For the word "value", state how many lines below contain it. Give no other text.

[Extracted data entries]

== Segment start ==

Lemma unrolled_loop w n b value shift :
  bytes_ok b -> 0 <= shift -> shift < w + 7 -> w <= shift + 7 * Z.of_nat n -> w + 7 <= shift + 7 * Z.of_nat (length b) ->
  varint_unrolled w ((fun i => shift + 7 * Z.of_nat i) <$> seq 0 n) b value = varint_read_loop w b value shift.
Proof.
  revert b value shift. induction n as [|n IH]; intros b value shift Hb Hs Hw Hn Hl.
  - destruct b as [|byte b]; [simpl in *; lia|]. rewrite loop_stop by (simpl in *; lia). done.
  - destruct b as [|byte b]; [simpl in *; lia|]. inversion Hb as [|?? Hbyte Hrest]; subst.
    rewrite <- cons_seq, fmap_cons, <- fmap_S_seq, <- list_fmap_compose.
    assert (Hshift : (fun i => shift + 7 * Z.of_nat i) ∘ S = (fun i => shift + 7 * Z.of_nat (S i))) by done.
    rewrite (list_fmap_ext _ (fun i => (shift + 7) + 7 * Z.of_nat i)) by (intros; unfold compose; lia).
    change (7 * Z.of_nat 0) with 0. rewrite Z.add_0_r. destruct (decide (shift < w)).
    + rewrite unrolled_step, loop_step by done. cbn zeta. destruct (Z.ltb_spec byte 0x80); [done|].
      apply IH; [done|lia|lia|lia|simpl in Hl; lia].
    + rewrite loop_stop by lia. apply unrolled_skip. constructor; [lia|]. apply Forall_fmap, Forall_true. intros; simpl; lia.
Qed.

== Segment end ==

(RESULT) 3